View Full Version : How to remove an overtorqued lock nut.
GetMeMyStogie
06-14-2012, 10:17 PM
I went to put my summer wheels on a couple of weeks ago. I got through the first 3 just fine when I discovered that the fellas who installed my new winter tires (on my old winter rims) thought it might be funny to torque the lug nuts on one of my wheels like it was a semi truck or something!:mad2:
It took a lot of leaning on the breaker bar to get the 4 regular nuts off. The 5th nut was actually a McGard lock nut (which I did try to remove before any of the other nuts, like you're supposed to) but I ended up distorting the lock nut removal tool (key) to the point where any amount of torque applied to it caused it to slip off the lock nut. I tried for over an hour, but just made the key and the lock nut itself worse. But nothing actually broke - yet.
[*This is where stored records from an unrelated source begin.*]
Definition step_reward (obs : list R) (delta_path_prog : R) : M (bool * R) :=
  self <- get ;;
  let done := false in
  let step_reward := 0 in
  let done :=
    if negb done && bool_decide (reward self < -300) then true else done in
  done <-
    (if negb done then
       p <- attr_of path "length" ;;
       ret (if bool_decide (Rabs (path_prog self - Path.length p) < 1)
            then true else done)
     else ret done) ;;
  v <- attr_of vessel "position" ;;
  p <- attr_of path "get_endpoint" ;;
  let dist_to_endpoint := norm2 (vsub2 (position v) (Path.get_endpoint p)) in
  let done :=
    if negb done && bool_decide (dist_to_endpoint < 10) then true else done in
  step_reward <-
    (if negb done then
       reward_ds <- config_get "reward_ds" ;;
       ret (step_reward + delta_path_prog * to_float reward_ds)
     else ret step_reward) ;;
  step_reward <-
    for_each (seq 0 (nsectors self))
      (fun step_reward sector =>
         closeness <- lift (getitem obs (Z.of_nat (nstates self + sector))) ;;
         reward_closeness <- config_get "reward_closeness" ;;
         ret (step_reward + to_float reward_closeness * closeness ^ 2))
      step_reward ;;
  if negb done then
    obs0 <- lift (getitem obs 0) ;;
    cruise_speed <- config_get "cruise_speed" ;;
    ratio <- lift (py_div (to_float cruise_speed) (max_speed K v)) ;;
    let surge_error := obs0 - ratio in
    cross_track_error <- lift (getitem obs 3) ;;
    reward_cross_track_error <- config_get "reward_cross_track_error" ;;
    let step_reward :=
      step_reward + Rabs cross_track_error * to_float reward_cross_track_error in
    reward_surge_error <- config_get "reward_surge_error" ;;
    let step_reward :=
      step_reward + Rmax 0 (- surge_error) * to_float reward_surge_error in
    ret (done, step_reward)
  else ret (done, step_reward).

(** The body of the loop over [range(self.config["nobstacles"])] in
    [generate]. *)
Definition generate_obstacle (_ : unit) (_ : nat) : M unit :=
  p <- attr_of path "length" ;;
  r <- np_random_rand ;;
  let on_path := Path.call p (0.9 * Path.length p * (r + 0.1)) in
  r0 <- np_random_rand ;;
  r1 <- np_random_rand ;;
  let position := vadd2 on_path (25 * (r0 - 0.5), 25 * (r1 - 0.5)) in
  r <- np_random_rand ;;
  let radius := 10 * (r + 0.5) in
  obstacles <- attr_of obstacles "append" ;;
  modify (set_obstacles
            (Some (obstacles ++ [{| Obstacle.position := position;
                                    Obstacle.radius := radius |}]))).

Definition generate : M unit :=
  self <- get ;;
  curve <- lift (Path.RandomCurveThroughOrigin X (np_random self) None None) ;;
  modify (set_np_random (Some curve.2)) ;;
  modify (set_path (Some curve.1)) ;;
  p <- attr_of path "get_direction" ;;
  let init_pos := Path.call p 0 in
  let init_angle := Path.get_direction p 0 in
  r <- np_random_rand ;;
  let init_pos := (init_pos.1 + 2 * (r - 0.5), init_pos.2) in
  r <- np_random_rand ;;
  let init_pos := (init_pos.1, init_pos.2 + 2 * (r - 0.5)) in
  r <- np_random_rand ;;
  let init_angle := init_angle + 0.1 * (r - 0.5) in
  t_step <- config_get "t_step" ;;
  modify (set_vessel
            (Some (AUV2D__init__ (to_float t_step) (init_pos, init_angle) None))) ;;
  modify (set_last_action (Some (0, 0))) ;;
  nobstacles <- config_get "nobstacles" ;;
  match nobstacles with
  | PyInt n => for_each (seq 0 (Z.to_nat n)) generate_obstacle tt
  | PyFloat _ =>
      raise (TypeError "'float' object cannot be interpreted as an integer")
  end.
I did eventually come up with a way to get the lock nut off. I took pictures, since otherwise it didn't happen. Of course, I took pictures after the trick worked, so what you'll see is a reasonable facsimile of the actions that took place...
First, take one rounded off McGard lock nut key one distorted lock nut and put them together...
GetMeMyStogie
06-14-2012, 10:22 PM
...continued
Then, take the manual jack from the trunk of the car, open it up a bit, put a 1/2" drive extension through the hole in the lift plate of the jack and then put the 13/16" socket onto the extension:
GetMeMyStogie
06-14-2012, 10:32 PM
Next, park the car very close to a sturdy wall.
Put the jack-enabled socket onto the lock nut key, and 'lift' the jack to the point where it puts enough pressure against the lock nut to both hold the jack suspended between the wall and the cars wheel, and allow you to apply enough torque to the socket to break the lock loose. My sidewall on my tall winter tire (70 series) was pushed way over to the point where I was afraid the tire might pop off the rim!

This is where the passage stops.